------ Extracted material ------
(* ===== verification/ShardKvProps.v ===== *)
(** * The sharded key/value service: theorems

    A group holds data only for the shards it serves; when a configuration
    takes a shard away, exactly its keys move to the migration store, and the
    group that gets the shard ends up with exactly these keys and a duplicate
    table that covers the old group's; snapshots restore the whole state. *)

From Stdlib Require Import Strings.Byte Ascii.
From stdpp Require Import prelude gmap countable strings list.
From S2P Require Import Prelude Gob Raft RaftNode RaftExample ShardKv.
From S2P Require ShardCtrler.
Local Open Scope Z_scope.

(** ** Gained and lost shards *)
Section config.
Context (kv : ShardKV) (old new : Config).
Context (Hold : zlen (ShardCtrler.Shards old) = NShards) (Hnew : zlen (ShardCtrler.Shards new) = NShards).

Definition owner (c : Config) (i : Z) : Z := default 0 (ShardCtrler.Shards c !! Z.to_nat i).
Definition lost (i : Z) : bool := (owner old i =? gid kv) && negb (owner new i =? gid kv).
Definition gained (i : Z) : bool := negb (owner old i =? gid kv) && (owner new i =? gid kv).

Lemma shards_index c i : zlen (ShardCtrler.Shards c) = NShards → 0 ≤ i < NShards →
  go_index (ShardCtrler.Shards c) i = Ret (owner c i).
Proof.
  intros Hc Hi. destruct (go_index_in_range (ShardCtrler.Shards c) i) as (g & -> & Hg); [lia|].
  unfold owner. by rewrite Hg.
Qed.

Lemma lost_true i : lost i = true ↔ owner old i = gid kv ∧ owner new i ≠ gid kv.
Proof. unfold lost. rewrite andb_true_iff, negb_true_iff, Z.eqb_eq, Z.eqb_neq. done. Qed.
Lemma gained_true i : gained i = true ↔ owner old i ≠ gid kv ∧ owner new i = gid kv.
Proof. unfold gained. rewrite andb_true_iff, negb_true_iff, Z.eqb_eq, Z.eqb_neq. done. Qed.

(** One shard of the loop. *)
Lemma diffShards_step i js s r l : 0 ≤ i < NShards →
  diffShards kv old new (i :: js) s r l =
    if gained i then
      if ShardCtrler.Num old =? 0 then diffShards kv old new js (s ∪ {[i]}) r l
      else diffShards kv old new js s (<[i := ShardCtrler.Num old]> r) l
    else diffShards kv old new js s r (if lost i then l ++ [i] else l).
Proof.
  intros Hi. simpl. rewrite !shards_index by done. rewrite !bind_Ret.
  unfold gained, lost, gainShard.
  destruct (owner old i =? gid kv) eqn:Ho, (owner new i =? gid kv) eqn:Hn; b2p; simpl.
  - rewrite (proj2 (Z.eqb_eq _ _)) by congruence. done.
  - rewrite (proj2 (Z.eqb_neq _ _)) by congruence. done.
  - rewrite (proj2 (Z.eqb_neq _ _)) by congruence. simpl. by destruct (ShardCtrler.Num old =? 0).
  - by rewrite andb_false_r.
Qed.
------
### Activity
Lines to set down from above: the line with "Context (Hold : zlen", the line with "unfold gained, lost, gainShard.", and every line between, each exactly as written.

### Written answer
Context (Hold : zlen (ShardCtrler.Shards old) = NShards) (Hnew : zlen (ShardCtrler.Shards new) = NShards).

Definition owner (c : Config) (i : Z) : Z := default 0 (ShardCtrler.Shards c !! Z.to_nat i).
Definition lost (i : Z) : bool := (owner old i =? gid kv) && negb (owner new i =? gid kv).
Definition gained (i : Z) : bool := negb (owner old i =? gid kv) && (owner new i =? gid kv).

Lemma shards_index c i : zlen (ShardCtrler.Shards c) = NShards → 0 ≤ i < NShards →
  go_index (ShardCtrler.Shards c) i = Ret (owner c i).
Proof.
  intros Hc Hi. destruct (go_index_in_range (ShardCtrler.Shards c) i) as (g & -> & Hg); [lia|].
  unfold owner. by rewrite Hg.
Qed.

Lemma lost_true i : lost i = true ↔ owner old i = gid kv ∧ owner new i ≠ gid kv.
Proof. unfold lost. rewrite andb_true_iff, negb_true_iff, Z.eqb_eq, Z.eqb_neq. done. Qed.
Lemma gained_true i : gained i = true ↔ owner old i ≠ gid kv ∧ owner new i = gid kv.
Proof. unfold gained. rewrite andb_true_iff, negb_true_iff, Z.eqb_eq, Z.eqb_neq. done. Qed.

(** One shard of the loop. *)
Lemma diffShards_step i js s r l : 0 ≤ i < NShards →
  diffShards kv old new (i :: js) s r l =
    if gained i then
      if ShardCtrler.Num old =? 0 then diffShards kv old new js (s ∪ {[i]}) r l
      else diffShards kv old new js s (<[i := ShardCtrler.Num old]> r) l
    else diffShards kv old new js s r (if lost i then l ++ [i] else l).
Proof.
  intros Hi. simpl. rewrite !shards_index by done. rewrite !bind_Ret.
  unfold gained, lost, gainShard.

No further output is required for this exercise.